General Description: A robust, dense, tussock, to 1 m tall, with long, narrow, glossy, leaves and dense, spiny clusters of small, yellow-brown flowers along erect, often branching stems, about two-thirds as long as the leaves.
Flowers and Fruit: Male and female flowers similar, small, creamy, sweetly perfumed and in spikes, from September to February.
Fruit forms only on the female plants and is a cluster of round, brown, shiny, capsules, each containing 2 or 3 seeds.
Site Preference and Tolerances: Found in a variety of woodlands and forests throughout Victoria. Common along streams. Prefers rocky, well drained soils but often occurs on broad swampy creek-flats. Tolerant of frosts and drought and mildly salt tolerant, prefers half sun to shady conditions and dry to waterlogged soils.
Life Span: Medium (over 20 years)
Wildlife Value: Provides shelter for small animals. Is a butterfly food plant because it provides food for caterpillars of Eilena Skipper, Phigalioides Skipper and Symmomus Skipper butterflies.
Other Values and Uses: Vary hardy and useful in floral arrangements. Excellent for steam-side erosion control because of its matting root system. This very attractive strap-leaved plant is becoming more commonly used in both public and private landscapes. The creamy flowers are faintly scented.

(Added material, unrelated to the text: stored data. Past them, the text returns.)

(** ** The local-execution marker (claim C9) *)

(** C9 fails on the code.  Both backends look for the marker anywhere
    in the command and delete every occurrence: a command with the
    marker in the middle does not begin with it, yet the remote backend
    hands it to a local process and the local backend runs it with the
    marker cut out.  The classifier, for its part, removes the marker
    only as a prefix. *)
Theorem marker_inside_command :
  HasPrefix "echo local_run hi" "local_run " = false
  /\ Executor.SSHExecutor_Run "echo local_run hi" = Executor.RunLocalProcess "echo hi"
  /\ Executor.LocalExecutor_Run "echo local_run hi" = Executor.LocalShell "echo hi"
  /\ Security.analyzeCmdOf "echo local_run hi" = "echo local_run hi"
  /\ (forall cmdStr, Contains cmdStr "local_run " = true ->
        Executor.SSHExecutor_Run cmdStr
        = Executor.RunLocalProcess (ReplaceAll cmdStr "local_run " "")).
Proof.
  split; [reflexivity|]. split; [vm_compute; reflexivity|].
  split; [vm_compute; reflexivity|]. split; [vm_compute; reflexivity|].
  intros cmdStr H. unfold Executor.SSHExecutor_Run. rewrite H. reflexivity.
Qed.

(** ** The interpreter (claims C1, C5, C6) and the history (claim C8) *)

Section InterpreterFacts.

Import Analyzer.

Variable unicodeLower : string -> string.
Variable callLLM : list Message -> result string.
Variable jsonUnmarshal :
  string -> CompatibilityResponse -> CompatibilityResponse * option string.
Variable marshalIndent : JSONValue -> string.
Variable sprintV : JSONValue -> string.

Local Abbreviation interpret := (Analyzer.interpret unicodeLower jsonUnmarshal marshalIndent sprintV).
Local Abbreviation parseResponse := (Analyzer.parseResponse jsonUnmarshal).
Local Abbreviation adaptReport := (Analyzer.adaptReport marshalIndent sprintV).
Local Abbreviation RunAgentStep :=
  (Analyzer.RunAgentStep unicodeLower callLLM jsonUnmarshal marshalIndent sprintV).
Local Abbreviation compressHistory := (Analyzer.compressHistory callLLM).

Lemma parseResponse_failed rawResp cleanResp failed :
  parseResponse rawResp cleanResp = inr failed ->
  exists e, failed = unreadable e rawResp.
Proof.
  unfold Analyzer.parseResponse.
  destruct (jsonUnmarshal cleanResp zeroCompat) as [c1 [e|]]; [|discriminate].
  destruct (jsonUnmarshal (fixTryOf cleanResp) c1) as [c2 [e2|]]; [|discriminate].
  destruct (extractCommandString cleanResp) as [cmd found].
  destruct (found && negb (String.eqb cmd "")); [discriminate|].
  intros H. injection H as <-. exists e. reflexivity.
Qed.

(** C1.  Whenever the step returns an action with a command, the risk
    level and the reason of the action are the verdict of [CheckRisk] on
    that command: nothing of the model's own [risk_level] is left. *)
Theorem risk_is_the_classifier_verdict (cache : Security.Cache) (basePrompt : string)
    (history after : list Message) (action : AgentResponse) :
  RunAgentStep cache basePrompt history = (after, Ok action) ->
  Command action <> "" ->
  (RiskLevel action, Reason action)
  = Security.CheckRisk unicodeLower cache (Command action).
Proof.
  unfold Analyzer.RunAgentStep.
  destruct (callLLM _) as [rawResp|e]; [|discriminate].
  intros H. injection H as _ <-.
  unfold Analyzer.interpret.
  destruct (parseResponse rawResp (cleanJSON rawResp)) as [compat|failed] eqn:Hp.
  - destruct (String.eqb (adaptCommand compat) "") eqn:He; cbn [negb].
    + apply String.eqb_eq in He. cbn. intros Hc. contradiction.
    + destruct (Security.CheckRisk unicodeLower cache (adaptCommand compat)) as [l r] eqn:Hr.
      cbn. intros _. rewrite Hr. reflexivity.
  - apply parseResponse_failed in Hp as [e ->]. cbn. intros Hc. contradiction.
Qed.
(** X6. With the environment of lines 30-40, whatever the settings, the
    login name and the working directory, [get_templates] succeeds on the
    registry of line 51: the nginx file goes to
    /etc/nginx/sites-enabled/<live_host>.conf, the supervisor file to
    /etc/supervisor/conf.d/<proj_name>.conf, and the other fields are as
    written.  The project path is /home/<user>/<proj_name>. *)
Theorem configured_templates_resolve
        (hosts_text : list string -> string) (conf : settings)
        (login cwd : string) (base : gmap string string) :
  let e := configure hosts_text conf login cwd base in
  inject_all e templates =
  Ok [ ("nginx",
        [ ("local_path", "deploy/nginx.conf");
          ("remote_path",
           "/etc/nginx/sites-enabled/" ++ live_host_text conf ++ ".conf");
          ("reload_command", "service nginx restart") ]);
       ("supervisor",
        [ ("local_path", "deploy/supervisor.conf");
          ("remote_path",
           "/etc/supervisor/conf.d/"
             ++ default (last_component cwd) (PROJECT_NAME conf) ++ ".conf");
          ("reload_command", "supervisorctl reload") ]) ] /\
  e !! "proj_path" =
    Some ("/home/" ++ default login (SSH_USER conf) ++ "/"
                   ++ default (last_component cwd) (PROJECT_NAME conf)).
Proof.
  intros e.
  destruct (configure_lookups hosts_text conf login cwd base)
    as (Hlive & Hname & Hpath & _).
  fold e in Hlive, Hname, Hpath. split; [|exact Hpath].
  assert (Hn : py_format "/etc/nginx/sites-enabled/%(live_host)s.conf" e =
               Ok ("/etc/nginx/sites-enabled/" ++ live_host_text conf ++ ".conf")).
  { change "/etc/nginx/sites-enabled/%(live_host)s.conf"
      with (unparse [Lit "/etc/nginx/sites-enabled/"; Placeholder "live_host";
                     Lit ".conf"]).
    rewrite py_format_substitute by reflexivity.
    unfold substitute. cbn [first_missing fill]. rewrite Hlive. simpl default.
    rewrite append_nil_r. reflexivity. }
  assert (Hs : py_format "/etc/supervisor/conf.d/%(proj_name)s.conf" e =
               Ok ("/etc/supervisor/conf.d/"
                     ++ default (last_component cwd) (PROJECT_NAME conf)
                     ++ ".conf")).
  { change "/etc/supervisor/conf.d/%(proj_name)s.conf"
      with (unparse [Lit "/etc/supervisor/conf.d/"; Placeholder "proj_name";
                     Lit ".conf"]).
    rewrite py_format_substitute by reflexivity.
    unfold substitute. cbn [first_missing fill]. rewrite Hname. simpl default.
    rewrite append_nil_r. reflexivity. }
  unfold templates. cbn [inject_all inject].
  rewrite Hn, Hs.
  reflexivity.
Qed.
(** * A shallow embedding of [examples/tablet.c]

    The program emulates a Wacom pen tablet on top of the USB Raw Gadget
    interface.  This development embeds the descriptor catalog, the endpoint
    negotiator, the control dispatcher, the event loop and the motion state
    machine of the report generator, and proves the properties stated for
    them.

    Conventions.  Machine integers are [Z] with their wrap-around written
    out ([u8], [u16], [u32], [wrap_int], [size_t]).  Memory buffers are lists
    of bytes, a byte being a [Z] in [0, 255].  A failed [assert] is the
    result [Abort], a call of [exit(EXIT_FAILURE)] is the result [Exit].
    Calls into the kernel ([ioctl]) and into the thread library are recorded
    in the state, in order; what they answer is supplied by an
    [environment].
    Diagnostic output ([printf], [log_event], [print_report]) is left out. *)

From Stdlib Require Import ZArith List Lia Bool String Ascii.
Import ListNotations.
Open Scope Z_scope.

(** ** Machine integers *)

Definition u8 (z : Z) : Z := z mod 256.
Definition u16 (z : Z) : Z := z mod 65536.
Definition u32 (z : Z) : Z := z mod 4294967296.
Definition size_t (z : Z) : Z := z mod 18446744073709551616.
Definition wrap_int (z : Z) : Z := (z + 2147483648) mod 4294967296 - 2147483648.

(** [char] is signed on the targets of the example: the conversion of a
    stored byte to [__u32] sign-extends. *)
Definition char_to_u32 (b : Z) : Z := u32 (if 128 <=? b then b - 256 else b).

Definition le16 (v : Z) : list Z := [Z.land v 255; Z.land (Z.shiftr v 8) 255].

Definition read_le16 (data : list Z) (off : nat) : Z :=
  nth off data 0 + 256 * nth (S off) data 0.

(** [memcpy(dst + off, src, n)] on a buffer held as a list. *)
Definition memcpy (dst : list Z) (off : nat) (src : list Z) (n : nat) : list Z :=
  firstn off dst ++ firstn n src ++ skipn (off + n) dst.

(** ** Results of fallible code *)

Inductive result (A : Type) : Type :=
| Ret (a : A)
| Exit
| Abort.
Arguments Ret {A} a.
Arguments Exit {A}.
Arguments Abort {A}.

Definition bind {A B : Type} (m : result A) (k : A -> result B) : result B :=
  match m with
  | Ret a => k a
  | Exit => Exit
  | Abort => Abort
  end.

Definition assert (b : bool) : result unit := if b then Ret tt else Abort.

Declare Scope result_scope.
Delimit Scope result_scope with result.
Notation "x <- m ;; k" := (bind m (fun x => k))
  (at level 61, m at next level, right associativity) : result_scope.
Notation "m ;;; k" := (bind m (fun _ => k))
  (at level 61, right associativity) : result_scope.
Open Scope result_scope.

(** ** Constants of <linux/usb/ch9.h> and <linux/hid.h> *)

Module Ch9.
Definition USB_DIR_OUT : Z := 0.
Definition USB_DIR_IN : Z := 0x80.

Definition USB_TYPE_MASK : Z := 0x60.
Definition USB_TYPE_STANDARD : Z := 0x00.
Definition USB_TYPE_CLASS : Z := 0x20.
Definition USB_TYPE_VENDOR : Z := 0x40.
Definition USB_TYPE_RESERVED : Z := 0x60.
Lemma parse_lines_contents st lines :
  parse_lines st (contents lines) = parse_lines st lines.
Proof.
  revert st. induction lines as [|l lines IH]; intros st; [done|].
  unfold contents. simpl.
  destruct (decide (strip l = EmptyString)) as [E|E].
  - rewrite filter_cons_False by (intros H; by apply H).
    rewrite (parse_line_blank st l E). apply IH.
  - rewrite filter_cons_True by done. simpl.
    rewrite parse_line_strip. apply IH.
Qed.

Lemma parse_line_keeps_absent st line k :
  sections st !! k = None -> sections (parse_line st line) !! k = None.
Proof.
  intros Hk. destruct (line_cases line) as [Hb|[[key Hh]|Hc]].
  - by rewrite parse_line_blank.
  - by rewrite (parse_line_heading _ _ key).
  - rewrite parse_line_content by done.
    destruct (current_section st) as [cur|]; simpl; [|done].
    rewrite lookup_alter. case_decide; [subst; by rewrite Hk | done].
Qed.

Lemma parse_lines_keeps_absent lines st k :
  sections st !! k = None -> sections (parse_lines st lines) !! k = None.
Proof.
  revert st. induction lines as [|l lines IH]; intros st Hk; [done|].
  simpl. apply IH. by apply parse_line_keeps_absent.
Qed.

Lemma init_sections_absent k :
  ~ In k section_names -> sections init_state !! k = None.
Proof.
  intros Hk. simpl.
  repeat (rewrite lookup_insert_ne; [|intros <-; apply Hk; simpl; tauto]).
  apply lookup_empty.
Qed.

(** X1. The mapping returned by [parse] has no key outside the five
    section names of [SECTION_PATTERNS]. *)
Theorem parse_keys_are_section_names (resume_text key t : string) :
  parse resume_text !! key = Some t -> In key section_names.
Proof.
  unfold parse, finish. rewrite lookup_omap. intros H.
  destruct (decide (In key section_names)) as [|Hno]; [done|].
  rewrite (parse_lines_keeps_absent _ _ _ (init_sections_absent key Hno)) in H.
  discriminate H.
Qed.

Lemma parse_keys_are_section_names_witness :
  In "experience" section_names.
Proof.
  apply (parse_keys_are_section_names
           ("EXPERIENCE" +:+ newline +:+ "Worked at Google")
           "experience" "Worked at Google").
  reflexivity.
Defined.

Aborigines used the leaves for basket making and they were also woven into bags and mats. Leaves were collected and split in two and then left to dry for at least three days. They were then re-wetted for 24 hours to make them pliable.
Other Common Names: Karawun (Koorie name), Long Mat-rush, Long Matrush, Long-leaf Mat-rush, Long-leaf Matrush, Spiny-headed Matrush
Germination Information: This species is difficult to grow and germination can be improved by soaking seed for at least 24 hours first and sowing them in autumn, it can still take from 8 to 10 weeks.